→ **Extracted data**:
+++

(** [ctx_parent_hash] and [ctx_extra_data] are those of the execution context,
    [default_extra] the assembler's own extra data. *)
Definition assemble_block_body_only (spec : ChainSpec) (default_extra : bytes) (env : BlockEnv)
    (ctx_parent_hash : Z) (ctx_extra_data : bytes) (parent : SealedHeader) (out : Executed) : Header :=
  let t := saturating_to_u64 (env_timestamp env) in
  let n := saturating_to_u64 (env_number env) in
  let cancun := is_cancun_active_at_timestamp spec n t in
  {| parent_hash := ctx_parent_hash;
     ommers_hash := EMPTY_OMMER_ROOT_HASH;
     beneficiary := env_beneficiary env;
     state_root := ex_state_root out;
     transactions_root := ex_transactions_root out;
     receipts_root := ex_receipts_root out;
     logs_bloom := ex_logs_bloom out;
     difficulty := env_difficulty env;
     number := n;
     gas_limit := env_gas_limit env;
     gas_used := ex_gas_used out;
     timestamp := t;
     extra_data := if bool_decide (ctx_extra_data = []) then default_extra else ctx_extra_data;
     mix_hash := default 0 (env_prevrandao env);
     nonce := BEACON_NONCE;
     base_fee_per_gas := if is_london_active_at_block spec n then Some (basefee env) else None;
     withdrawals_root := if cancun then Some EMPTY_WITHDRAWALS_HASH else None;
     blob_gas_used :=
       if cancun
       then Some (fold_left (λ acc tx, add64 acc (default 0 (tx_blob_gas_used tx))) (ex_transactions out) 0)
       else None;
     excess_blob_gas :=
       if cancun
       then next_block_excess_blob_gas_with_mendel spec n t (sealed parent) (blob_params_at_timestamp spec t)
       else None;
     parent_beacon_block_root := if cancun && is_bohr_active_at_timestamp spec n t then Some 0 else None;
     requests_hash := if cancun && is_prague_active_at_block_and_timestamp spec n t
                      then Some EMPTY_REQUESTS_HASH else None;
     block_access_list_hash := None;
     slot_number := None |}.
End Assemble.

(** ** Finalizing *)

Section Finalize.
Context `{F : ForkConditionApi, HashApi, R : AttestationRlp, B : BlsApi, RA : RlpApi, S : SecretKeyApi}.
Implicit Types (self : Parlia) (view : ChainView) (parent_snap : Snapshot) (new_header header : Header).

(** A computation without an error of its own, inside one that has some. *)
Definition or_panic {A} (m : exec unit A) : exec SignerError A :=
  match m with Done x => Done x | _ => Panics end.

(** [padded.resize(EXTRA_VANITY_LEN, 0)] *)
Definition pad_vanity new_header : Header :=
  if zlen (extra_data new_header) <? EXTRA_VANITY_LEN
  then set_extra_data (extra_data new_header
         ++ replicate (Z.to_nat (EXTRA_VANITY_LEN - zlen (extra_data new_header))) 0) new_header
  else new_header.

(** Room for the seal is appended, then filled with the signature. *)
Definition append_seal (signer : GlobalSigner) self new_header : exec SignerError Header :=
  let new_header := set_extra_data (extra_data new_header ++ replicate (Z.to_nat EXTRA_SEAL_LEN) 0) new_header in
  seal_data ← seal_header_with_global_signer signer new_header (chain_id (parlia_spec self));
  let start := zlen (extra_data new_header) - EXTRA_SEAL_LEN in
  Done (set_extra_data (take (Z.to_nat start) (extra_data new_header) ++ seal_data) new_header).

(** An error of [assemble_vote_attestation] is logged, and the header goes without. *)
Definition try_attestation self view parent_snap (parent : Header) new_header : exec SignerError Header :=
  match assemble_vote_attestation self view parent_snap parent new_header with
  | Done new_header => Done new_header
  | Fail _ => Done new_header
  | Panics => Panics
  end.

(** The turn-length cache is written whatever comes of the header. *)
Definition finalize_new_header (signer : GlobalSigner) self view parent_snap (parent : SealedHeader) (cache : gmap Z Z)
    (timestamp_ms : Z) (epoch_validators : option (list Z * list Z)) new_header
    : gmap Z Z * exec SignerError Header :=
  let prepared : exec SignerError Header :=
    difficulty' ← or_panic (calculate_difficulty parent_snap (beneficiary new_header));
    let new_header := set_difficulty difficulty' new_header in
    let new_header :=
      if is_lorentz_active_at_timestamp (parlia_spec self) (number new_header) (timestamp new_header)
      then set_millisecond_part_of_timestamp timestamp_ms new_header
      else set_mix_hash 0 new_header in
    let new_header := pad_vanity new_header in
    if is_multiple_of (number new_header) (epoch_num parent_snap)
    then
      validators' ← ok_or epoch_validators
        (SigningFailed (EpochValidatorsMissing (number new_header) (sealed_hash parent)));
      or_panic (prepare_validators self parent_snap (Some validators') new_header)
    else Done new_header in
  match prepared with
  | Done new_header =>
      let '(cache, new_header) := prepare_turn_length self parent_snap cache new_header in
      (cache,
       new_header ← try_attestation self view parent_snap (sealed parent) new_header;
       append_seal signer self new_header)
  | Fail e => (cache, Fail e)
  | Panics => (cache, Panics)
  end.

+++

→ **What the task requires**:
Write out, exactly and with nothing else, the lines of the listing above from its first line through the line with "(ctx_parent_hash : Z)".

→ **Answer box**:
(** [ctx_parent_hash] and [ctx_extra_data] are those of the execution context,
    [default_extra] the assembler's own extra data. *)
Definition assemble_block_body_only (spec : ChainSpec) (default_extra : bytes) (env : BlockEnv)
    (ctx_parent_hash : Z) (ctx_extra_data : bytes) (parent : SealedHeader) (out : Executed) : Header :=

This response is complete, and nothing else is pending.